Protesters mill around a statue of Confederate Gen. Robert E. Lee in Richmond, which was covered in graffiti during demonstrations against police brutality and racial inequality over the last six days. (Ned Oliver/Virginia Mercury)

One of the Virginia’s largest memorials to the Confederacy is coming down, according to Gov. Ralph Northam’s administration.

A senior administration official told the Associated Press that Northam will to announce plans Thursday to remove a state-owned, 60-foot tall statue of Confederate General Robert E. Lee on Richmond’s Monument Avenue.

Officials have not yet given a timeline for the statue’s removal, but said they will have the statue put in storage while gathering input on a new location.

News of Northam’s plans, which the Mercury confirmed with his administration, came moments after Richmond Mayor Levar Stoney proposed removing four city-owned Confederate monuments along the same boulevard — home to Virginia’s largest collection of monuments to the rebellion.

Stoney said in a statement that he and City Councilman Mike Jones, who has long called for the statues to be removed, will introduce an ordinance next month that takes advantage of newly passed legislation allowing localities to remove the monuments.

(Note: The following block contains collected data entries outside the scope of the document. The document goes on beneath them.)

(* ===== verification/Paging.v ===== *)
(** * Demand paging: [kernel/paging.c], [user_writeable] of [kernel/syscall.c]

    The page directory of the current process, its table on the pages of file
    [Mem] and its list of sections, the first at the head.  The fields of a
    section for mapped files are left out: nothing here reads them.  [dev] is the
    block device as a function from block numbers to their bytes, [far] the
    register with the faulting address. *)

From Stdlib Require Import ZArith Lia.
From stdpp Require Import base tactics numbers gmap list.
From S2P Require Import Prelude Mem PageTable.

Local Open Scope Z_scope.

Definition ST_SWAP : Z := 2.
Definition ST_HEAP : Z := 8.

Record section : Type := mkSection {
  st_flags : Z;
  st_begin : Z;
  st_end : Z;
  st_sleepLock : Z }.

Record vm : Type := mkVm {
  vm_mem : kmem;
  vm_pt : Z;
  vm_sections : list section }.

Abbreviation VM := (M vm).

Definition vm_set_mem (m : kmem) (s : vm) : vm := mkVm m (vm_pt s) (vm_sections s).
Definition vm_set_pt (p : Z) (s : vm) : vm := mkVm (vm_mem s) p (vm_sections s).
Definition vm_set_sections (l : list section) (s : vm) : vm := mkVm (vm_mem s) (vm_pt s) l.

(** Calls into the page allocator and the page tables. *)
Definition mem {A} : KM A -> VM A := zoom vm_mem vm_set_mem.
Definition vm_get_pte (va : Z) (alloc : bool) : VM Z :=
  pt ← gets vm_pt;
  r ← mem (get_pte pt va alloc);
  modify (vm_set_pt (fst r));;
  mret (snd r).
Definition vm_attach (invalid_pt : Z) : VM unit := pt ← gets vm_pt; mem (attach_pgdir invalid_pt pt).

Definition with_st_end (e : Z) (x : section) : section := mkSection (st_flags x) (st_begin x) e (st_sleepLock x).
Definition with_st_flags (f : Z) (x : section) : section := mkSection f (st_begin x) (st_end x) (st_sleepLock x).

(** [init_sections]: the section of the heap, with [init_sleeplock]. *)
Definition init_sections : VM unit := modify (fun s => vm_set_sections (mkSection ST_HEAP 0 0 1 :: vm_sections s) s).

(** [free_sections] and [copy_sections] are empty. *)
Definition free_sections : VM unit := mret tt.
Definition copy_sections : VM unit := mret tt.

(** The loop of [sbrk] over the pages given back, from [i] on. *)
Fixpoint sbrk_loop (n : nat) (end_ i : Z) : VM unit :=
  match n with
  | O => mret tt
  | S n' =>
      pte ← vm_get_pte (u64 (end_ + i * PAGE_SIZE)) false;
      (if pte =? 0 then mret tt else
       e ← mem (load64 pte);
       if e =? 0 then mret tt else
       mem (kfree_page (P2K (Z.ldiff e (PAGE_SIZE - 1))));;
       mem (store64 pte 0));;
      sbrk_loop n' end_ (i + 1)
  end.

Definition sbrk (invalid_pt size : Z) : VM Z :=
  l ← gets vm_sections;
  match l with
  | [] => ub
  | sec :: rest =>
      let end_ := u64 (st_end sec + size * PAGE_SIZE) in
      modify (vm_set_sections (with_st_end end_ sec :: rest));;
      (if size <? 0 then sbrk_loop (Z.to_nat (- size)) end_ 0 else mret tt);;
      vm_attach invalid_pt;;
      mret (st_end sec)
  end.

Definition user_page_alloc : KM Z := c ← left_page_cnt; if c <=? 1024 then mret 0 else kalloc_page.

Section paging.
Context (dev : Z -> list Z).

(** The eight blocks of a page, from [i] on. *)
Fixpoint read_blocks (n : nat) (bno newpage i : Z) : KM unit :=
  match n with
  | O => mret tt
  | S n' => write_bytes (u64 (newpage + i * 512)) (dev (u32 (bno + i)));; read_blocks n' bno newpage (i + 1)
  end.

(** The loop of [load_swapped_pages] from address [i] on; [n] bounds its turns. *)
Fixpoint load_swapped_loop (n : nat) (i end_ : Z) : VM unit :=
  if negb (i <? end_) then mret tt else
  match n with
  | O => block
  | S n' =>
      pte ← vm_get_pte i false;
      (if pte =? 0 then mret tt else
       e ← mem (load64 pte);
       if e =? 0 then mret tt else
       newpage ← mem user_page_alloc;
       mem (read_blocks 8 (u32 e) newpage 0);;
       mem (store64 pte (Z.lor (K2P newpage) PTE_USER_DATA)));;
      load_swapped_loop n' (u64 (i + PAGE_SIZE)) end_
  end.

(** The section is at position [k]. *)
Definition load_swapped_pages (invalid_pt : Z) (k : nat) : VM unit :=
  l ← gets vm_sections;
  sec ← some_or_ub (l !! k);
  ASSERT (negb (Z.land (st_flags sec) ST_SWAP =? 0));;
  if st_sleepLock sec <=? 0 then block else
  load_swapped_loop (S (Z.to_nat ((st_end sec - st_begin sec) / PAGE_SIZE))) (st_begin sec) (st_end sec);;
  vm_attach invalid_pt;;
  modify (fun s => vm_set_sections (<[k := with_st_flags (Z.ldiff (st_flags sec) ST_SWAP) sec]> (vm_sections s)) s).

(** The search of [pgfault_handler]: the first section that begins at or below
    the address, otherwise the last one. *)
Fixpoint find_section (addr : Z) (l : list section) (k : nat) : option (nat * section) :=
  match l with
  | [] => None
  | sec :: l' => if st_begin sec <=? addr then Some (k, sec) else match find_section addr l' (S k) with None => Some (k, sec) | r => r end
  end.

Definition pgfault_handler (invalid_pt far iss : Z) : VM Z :=
  l ← gets vm_sections;
  match find_section far l 0 with
  | None => panic
  | Some (k, sec) =>
      pte ← vm_get_pte far true;
      e ← mem (load64 pte);
      (if e =? 0 then
         if negb (Z.land (st_flags sec) ST_SWAP =? 0) then load_swapped_pages invalid_pt k
         else p ← mem user_page_alloc; mem (store64 pte (Z.lor (K2P p) PTE_USER_DATA))
       else if negb (Z.land e PTE_RO =? 0) then
         p ← mem user_page_alloc;
         mem (kfree_page (P2K (PTE_ADDRESS e)));;
         bs ← mem (read_bytes (P2K (PTE_ADDRESS e)) (Z.to_nat PAGE_SIZE));
         mem (write_bytes p bs);;
         ASSERT (negb (p =? 0));;
         mem (store64 pte (Z.lor (K2P p) PTE_USER_DATA))
       else if (Z.land e PTE_VALID =? 0) && negb (Z.land (st_flags sec) ST_SWAP =? 0) then load_swapped_pages invalid_pt k
       else mret tt);;
      vm_attach invalid_pt;;
      mret iss
  end.
End paging.

(** The loop of [user_writeable] from address [i] on; [n] bounds its turns. *)
Fixpoint user_writeable_loop (n : nat) (i end_ : Z) : VM bool :=
  if negb (i <? end_) then mret true else
  match n with
  | O => block
  | S n' =>
      pte ← vm_get_pte i false;
      if pte =? 0 then mret false else
      e ← mem (load64 pte);
      if negb (Z.land e PTE_RO =? 0) then mret false else
      user_writeable_loop n' (u64 ((i / 512 + 1) * 512)) end_
  end.
Definition user_writeable (start size : Z) : VM bool := user_writeable_loop (S (Z.to_nat (size / 512 + 1))) start (u64 (start + size)).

The Richmond Times-Dispatch first reported Stoney’s plans.

The announcements by Northam and Stoney on Wednesday represent a massive political shift that followed six days of protests over police brutality and racism sparked by the death of George Floyd at the hands of police in Minnesota.

In Richmond, the former capital of the Confederacy, there had historically been limited political will to remove the statues and Northam has generally deferred to city officials when asked about the state-owned statue of Lee.

The Virginia Legislative Black Caucus called it a “step in the right direction in the continued fight to address institutional racism, systemic disparities and remaining vestiges of Jim Crow in our commonwealth.”

 

Stoney had previously formed a commission to make suggestions on the monuments’ fate. The panel recommended removing the Jefferson Davis monument and adding context to the others.

“I appreciate the recommendations of the Monument Avenue Commission – those were the appropriate recommendations at the time. But times have changed, and removing these statues will allow the healing process to begin for so many Black Richmonders and Virginians,” Stoney said in a statement. “Richmond is no longer the Capital of the Confederacy – it is filled with diversity and love for all – and we need to demonstrate that.”

The decision that came after a deadly white supremacist rally around a Confederate statue in Charlottesville, which prompted some cities in other states to swiftly remove prominent memorials to the Confederacy.

Leaders in Charlottesville actively pushed the issue with state lawmakers, finding success this year after Democrats won control of both chambers in the General Assembly. City leaders there have said they also plan to reconsider the issue on July 1, when the new law restoring local authority goes into effect.

The Jeff Davis monument and other Confederate memorials on Monument Avenue were blanketed with graffiti during protests in Richmond overnight Saturday. (Ned Oliver/Virginia Mercury)

In a statement, Ana Edwards, chair of the Sacred Ground Historical Reclamation Project for the Virginia Defenders for Freedom, Justice & Equality, an all-volunteer, grassroots organization that has pushed for the removal of the statues since 2007, said that “over the weekend, we watched people in Richmond do what those in authority simply could not bring themselves to do: They contextualized the Jim Crow statues on Monument Avenue, and in the most appropriate way possible.”

Edwards, a descendant of people sold out of Richmond, once one of the largest slave trading centers in the United States, in the 1840s said the statues ” finally wear on the outside the true, long bottled-up feelings that anti-racist Richmonders, black and white, have been forced to carry within them for the last century.

“Today, our city’s leadership, long afraid of taking this step, has at long last discovered the courage of the people and made the decision to remove from our civic landscape these monuments to white supremacy. History is not being erased – it is being made.”